You can increase the height of the stack as high as you need to go.

Remember to separate each layer of wood with stickers, as proper airflow is absolutely critical.

The only way the moisture will leave the wood is if it comes in contact with a good amount of air!

Step 3

Moisture will evaporate from the ends of the lumber pieces much faster than it will evaporate from the other parts. If moisture evaporates unevenly, it may result in your wood splitting or developing cracks. To prevent this from happening, you must seal the ends of your lumber pieces before you leave them out to dry.

Step 4

A pro tip to prevent any extra warping is to weigh down your entire stack with a piece of plywood and some bricks or cinderblocks.

Place a large piece of plywood on top of your stack and add cinderblocks to keep the plywood in place and increase the pressure on the wood.

An added bonus of this final step is that it will protect your air-drying stack from any occasional rain.

Can you speed up the air drying process?

Air drying is a pretty slow process by nature. The best way to dry wood fast is to dry more wood than you need, meaning you’ll have a stack of lumber ready for your next few projects instead of just for your next one project.

You’ll have to wait a little for the first project, but all your subsequent projects will be pretty quick.

You can also try to create conditions in which air drying occurs as quickly as possible. Place the wood in an open area that has good air circulation. The windier the area, the better, as that much more air will come in contact with the wood.

Also try to place it where there is ample sunlight.

If you live in a generally humid area, the air will already hold a lot of moisture, meaning the wood will lose moisture more slowly as the air does not have the capacity to absorb quite as much. In this case, it’s better to dry the wood indoors with a humidifier and a fan.

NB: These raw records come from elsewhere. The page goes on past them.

(** The audio directory as [validate_audio_files] sees it. *)
Record audio_dir : Type := {
  (* the names of its entries; [None] when the directory does not exist *)
  listing : option (list str);
  (* [os.path.exists(os.path.join(audio_dir, filename))] *)
  path_exists : str → bool;
  (* [sf.read(audio_path)]: [len(data)] and the sample rate *)
  sf_read : str → outcome (nat * nat)
}.

(** The four lists of the loop.  A duration is kept as the pair of the
    number of samples and the rate it is the quotient of. *)
Record audio_report : Type := {
  missing_files : list str;
  invalid_files : list (str * error);
  durations : list (nat * nat);
  sample_rates : list nat
}.

Definition no_report : audio_report :=
  {| missing_files := []; invalid_files := []; durations := [];
     sample_rates := [] |}.

(** [len(data) / sr] on two integers. *)
Definition duration_of (samples rate : nat) : outcome (nat * nat) :=
  if rate =? 0 then Fails ZeroDivisionError else Ok (samples, rate).

(** One pass of the loop over the rows, for a row whose file name is a
    string, as [Validator.row] has it (on a number or a missing value
    [os.path.join] raises outside the [try]). *)
Definition check_row (dir : audio_dir) (filename : str) (r : audio_report)
  : audio_report :=
  if negb (path_exists dir filename) then
    {| missing_files := missing_files r ++ [filename];
       invalid_files := invalid_files r;
       durations := durations r; sample_rates := sample_rates r |}
  else
    match '(samples, sr) ← sf_read dir filename;
          duration ← duration_of samples sr;
          Ok (duration, sr) with
    | Ok (duration, sr) =>
        {| missing_files := missing_files r;
           invalid_files := invalid_files r;
           durations := durations r ++ [duration];
           sample_rates := sample_rates r ++ [sr] |}
    | Fails e =>                                  (* except Exception as e *)
        {| missing_files := missing_files r;
           invalid_files := invalid_files r ++ [(filename, e)];
           durations := durations r; sample_rates := sample_rates r |}
    end.

(** The file can be read and its rate is not 0. *)
Definition readable (dir : audio_dir) (filename : str) : bool :=
  match sf_read dir filename with
  | Ok (_, sr) => negb (sr =? 0)
  | Fails _ => false
  end.

Definition check_rows (dir : audio_dir) (df : list Validator.row)
  : audio_report :=
  foldl (fun r row => check_row dir (Validator.filename row) r) no_report df.

(** The returned value; [None] stands for the early [return False] on a
    missing directory, which builds no report. *)
Definition validate_audio_files (dir : audio_dir) (df : list Validator.row)
  : bool * option audio_report :=
  match listing dir with
  | None => (false, None)
  | Some _ =>
      let r := check_rows dir df in
      ((length (missing_files r) =? 0) && (length (invalid_files r) =? 0),
       Some r)
  end.

(** [main]; [metadata] is the data frame that [validate_metadata] returns,
    [None] when it reports the metadata as invalid. *)
Definition main (metadata : option (list Validator.row)) (dir : audio_dir)
  : bool :=
  match metadata with
  | None => false
  | Some df =>
      if negb (validate_audio_files dir df).1 then false
      else
        Validator.ready
          (Validator.validate_training_readiness df
             (default [] (listing dir)))
  end.

(** [exit(0 if success else 1)] *)
Definition exit_code (metadata : option (list Validator.row))
    (dir : audio_dir) : Z :=
  if main metadata dir then 0%Z else 1%Z.

End Validation.

(** ** The rest of the Inference Driver: [find_best_checkpoint],
       [interactive_testing] *)

(** [str.lower] on a text that holds a code point from 128 on (there the
    result depends on the Unicode database, and for some letters on their
    neighbours). *)
Class UnicodeCase : Type := { uni_lower : str → str }.

Definition ascii_case : UnicodeCase := {| uni_lower := fun text => text |}.

Module InferenceTools.
Local Open Scope N_scope.

(** [max(checkpoint_files, key=lambda p: p.stat().st_mtime)]: the first
    file among those modified last. *)
Definition later (best x : str * Q) : str * Q :=
  if Qlt_le_dec best.2 x.2 then x else best.

(** [training_output] is [None] when the directory does not exist, else the
    files that [**/checkpoint_*.pth] matches, with their modification
    times. *)
Definition find_best_checkpoint (training_output : option (list (str * Q)))
  : option str :=
  match training_output with
  | None => None
  | Some [] => None
  | Some (c :: cs) => Some (foldl later c cs).1
  end.

Section WithUnicode.
Context `{UnicodeDB} `{UnicodeCase}.

(** [text.lower()]: on ASCII, the capital letters become small. *)
Definition lower (text : str) : str :=
  if forallb (fun c => c <? 128) text
  then (fun c => if (65 <=? c) && (c <=? 90) then c + 32 else c) <$> text
  else uni_lower text.

(** [text.lower() in ['quit', 'exit', 'q']] *)
Definition is_quit (text : str) : bool :=
  bool_decide (lower text ∈ [py "quit"; py "exit"; py "q"]).

(** The [while True] loop: [counter] numbers the next output file,
    [call] the next call of [tts_to_file], [inputs] are the lines the
    operator still types.  At the end of the input, [input] raises
    [EOFError], which the enclosing [try] turns into [False]. *)
Fixpoint interact (api : Inference.TTS_api) (counter call : nat)
    (inputs : list str) (saved : list nat) : bool * list nat :=
  match inputs with
  | [] => (false, saved)
  | line :: rest =>
      let text := PyStr.strip line in
      if is_quit text then (true, saved)
      else if bool_decide (text = []) then
        interact api counter call rest saved
      else
        match Inference.tts_to_file api call text with
        | Ok _ =>
            interact api (S counter) (S call) rest (saved ++ [counter])
        | Fails _ =>                             (* except Exception as e *)
            interact api counter (S call) rest saved
        end
  end.

(** The returned value and the numbers of the files [interactive_{n}.wav]
    that were saved, in order.  [makedirs] is what
    [os.makedirs(output_dir, exist_ok=True)] does. *)
Definition interactive_testing (api : Inference.TTS_api)
    (makedirs : outcome unit) (inputs : list str) : bool * list nat :=
  if negb (Inference.import_TTS api) then (false, [])
  else match Inference.TTS_init api with
       | Fails _ => (false, [])       (* except Exception as e *)
       | Ok _ =>
           match makedirs with
           | Fails _ => (false, [])   (* except Exception as e *)
           | Ok _ => interact api 1 1 inputs []
           end
       end.

End WithUnicode.
End InferenceTools.

(** ** The rest of the Training Monitor: [check_training_process],
       [get_latest_log_output], [get_training_files_info], and the report
       on the process in [monitor_training] *)

Module MonitorStatus.

(** The six log files, in the order of the source. *)
Definition log_files : list string :=
  ["/ssd/tts_project/training_proper.log";
   "/ssd/tts_project/training_current.log";
   "/ssd/tts_project/training_output_no_ssim.log";
   "/ssd/tts_project/training_output_fixed.log";
   "/ssd/tts_project/training_output.log";
   "/ssd/tts_project/training_progress.log"]%string.

(** The search for the most recently modified log file.  [mtime] gives
    [os.path.getmtime] of a file that exists, [None] for one that does
    not. *)
Fixpoint scan_logs (mtime : string → option Q) (files : list string)
    (latest_log : option string) (latest_time : Q) : option string * Q :=
  match files with
  | [] => (latest_log, latest_time)
  | log_file :: rest =>
      match mtime log_file with
      | Some t =>
          if Qlt_le_dec latest_time t
          then scan_logs mtime rest (Some log_file) t
          else scan_logs mtime rest latest_log latest_time
      | None => scan_logs mtime rest latest_log latest_time
      end
  end.

Definition latest_log (mtime : string → option Q) : option string :=
  (scan_logs mtime log_files None 0%Q).1.

(** [sorted(names)[-1]], as used for the latest run directory and for the
    latest checkpoint, on a list known not to be empty. *)
Definition latest_name (names : list str) : option str :=
  last (sorted names).

(** The three lists that [get_training_files_info] fills from the entries
    of the run directory. *)
Definition classify (items : list str)
  : list str * list str * list str :=
  foldl (fun '(checkpoints, config_files, logs) item =>
           if PyStr.endswith (py ".pth") item
           then (checkpoints ++ [item], config_files, logs)
           else if PyStr.endswith (py ".json") item
           then (checkpoints, config_files ++ [item], logs)
           else if PyStr.contains (py "log") item
                   || PyStr.contains (py "events") item
           then (checkpoints, config_files, logs ++ [item])
           else (checkpoints, config_files, logs))
        ([], [], []) items.

Section WithUnicode.
Context `{UnicodeDB}.

(** [ps_stdout] is the output of [ps aux], [None] when running it
    raises. *)
Definition check_training_process (ps_stdout : option str)
  : bool * list str :=
  match ps_stdout with
  | None => (false, [])                                       (* except: *)
  | Some stdout =>
      let training_lines :=
        filter (fun line => PyStr.contains (py "train_tts") line = true ∧
                            PyStr.contains (py "python") line = true)
               (PyStr.split [10%N] stdout) in
      ((0 <? length training_lines)%nat, training_lines)
  end.

(** The report on the first process in the loop of [monitor_training]:
    the CPU and the memory columns, when they are shown. *)
Definition process_usage (is_running : bool) (process_lines : list str)
  : outcome (option (str * str)) :=
  if is_running then
    match process_lines with
    | [] => Ok None
    | first_process :: _ =>
        let parts := PyStr.split_ws first_process in
        if (3 <=? length parts)%nat then
          cpu_usage ← PyStr.index parts 2;
          mem_usage ← PyStr.index parts 3;
          Ok (Some (cpu_usage, mem_usage))
        else Ok None
    end
  else Ok None.

End WithUnicode.
End MonitorStatus.

(** A statement of [parse_training_metrics] that assigns no key outside
    [keys]. *)
Definition touches_only (keys : list string) {A} (c : Monitor.stmt A)
  : Prop :=
  ∀ m k, k ∉ keys → (c m).2 !! k = m !! k.

(** A library for examples: audio is a list of integers, nothing fails,
    and the peak of an empty list is a [ValueError]. *)
Definition plain_lib : Preprocessor.AudioLib (list Z) Z :=
  {| Preprocessor.librosa_load := fun name => Ok ([1; -2; 3]%Z, 22050%N);
     Preprocessor.librosa_resample := fun a _ _ => Ok a;
     Preprocessor.librosa_effects_trim := fun a => Ok a;
     Preprocessor.np_abs_max := fun a =>
       match a with
       | [] => Fails ValueError
       | x :: r => Ok (foldl Z.max (Z.abs x) (Z.abs <$> r))
       end;
     Preprocessor.gt_zero := fun p => (0 <? p)%Z;
     Preprocessor.scale_to_minus_3dB := fun a _ => a;
     Preprocessor.sf_write := fun _ _ _ => Ok ();
     Preprocessor.len := fun a => length a |}.

(* ===================================================================== *)
(** * Part II: lemmas and theorems                                         *)
(* ===================================================================== *)

(** ** Python strings *)

Section PyStrFacts.
Local Open Scope N_scope.

Lemma leb_refl (s : str) : PyStr.leb s s = true.
Proof.
  induction s as [|a s IH]; simpl; [done|].
  by rewrite N.ltb_irrefl.
Qed.

#[global] Instance le_total : Total PyStr.le.
Proof.
  unfold PyStr.le. intros s. induction s as [|a s IH]; intros [|b t]; simpl;
    auto.
  destruct (N.ltb_spec a b), (N.ltb_spec b a); auto; lia.
Qed.

#[global] Instance le_antisymm : AntiSymm (=) PyStr.le.
Proof.
  unfold PyStr.le. intros s. induction s as [|a s IH]; intros [|b t]; simpl;
    try done.
  destruct (N.ltb_spec a b), (N.ltb_spec b a); try done; try lia.
  intros H1 H2. assert (a = b) as -> by lia. f_equal. by apply IH.
Qed.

Build your drying stack in the garage or shed, and add a dehumidifier and fan to help dry the air. You can also try adding a heater and an extractor fan to promote good air circulation.

Throwing a dehumidifer into the equation is one of the best ways to really speed up the air drying process for wood. Just remember to empty out the dehumidifier regularly. If the water tank becomes full, it will not function properly until you empty it again.

Air drying pros

  • Low cost
  • Time-tested
  • Can dry a lot of wood with one setup

Air drying cons

  • Takes a long time

How to dry wood in a kiln

Kiln drying is one of the most effective ways to dry wood, but there are two caveats:

  • you need to own a kiln
  • the pieces of wood need to be quite small

Kiln drying your wood lets you control variables like temperature and humidity, and it’s super quick. While air drying may take days, kiln drying takes hours.

It may be much cheaper to find a nearby shop that has a kiln and pay them to dry your wood than to go out and buy a kiln yourself.

The most basic kilns start at over $4000!

How to dry wood in a microwave

Many lumber and woodworking industries have access to wood-drying microwaves. However, chances are you won’t have one in your garage.

You can dry small pieces of wood in a home microwave.

Realistically, this method will only be practical if you need to put the finishing touches on a project very fast and the only lumber you have lying around is something with excess moisture content.

If you do plan on drying some wood in the microwave, be very careful: putting the wood in the microwave for too long may scorch the wood!

Ideally, microwave the wood for short intervals and keep testing the moisture content until you get to the level you need.

A good benchmark is to put a piece of wood 1.5 inches thick for about 2 minutes.

Microwaves are really effective because they’re designed to energize water molecules, so this method is even faster than drying wood in a kiln. It’s more energy-efficient, too.


Air-drying, kiln-drying, and microwave-drying are your best bets for removing moisture from and drying wood. Make sure you invest in a moisture meter first, as that will help you determine how long you need to really dry the wood for in the first place.

Removing moisture is a critical step in any woodworking project, and failing to do so properly may result in your project suddenly developing cracks!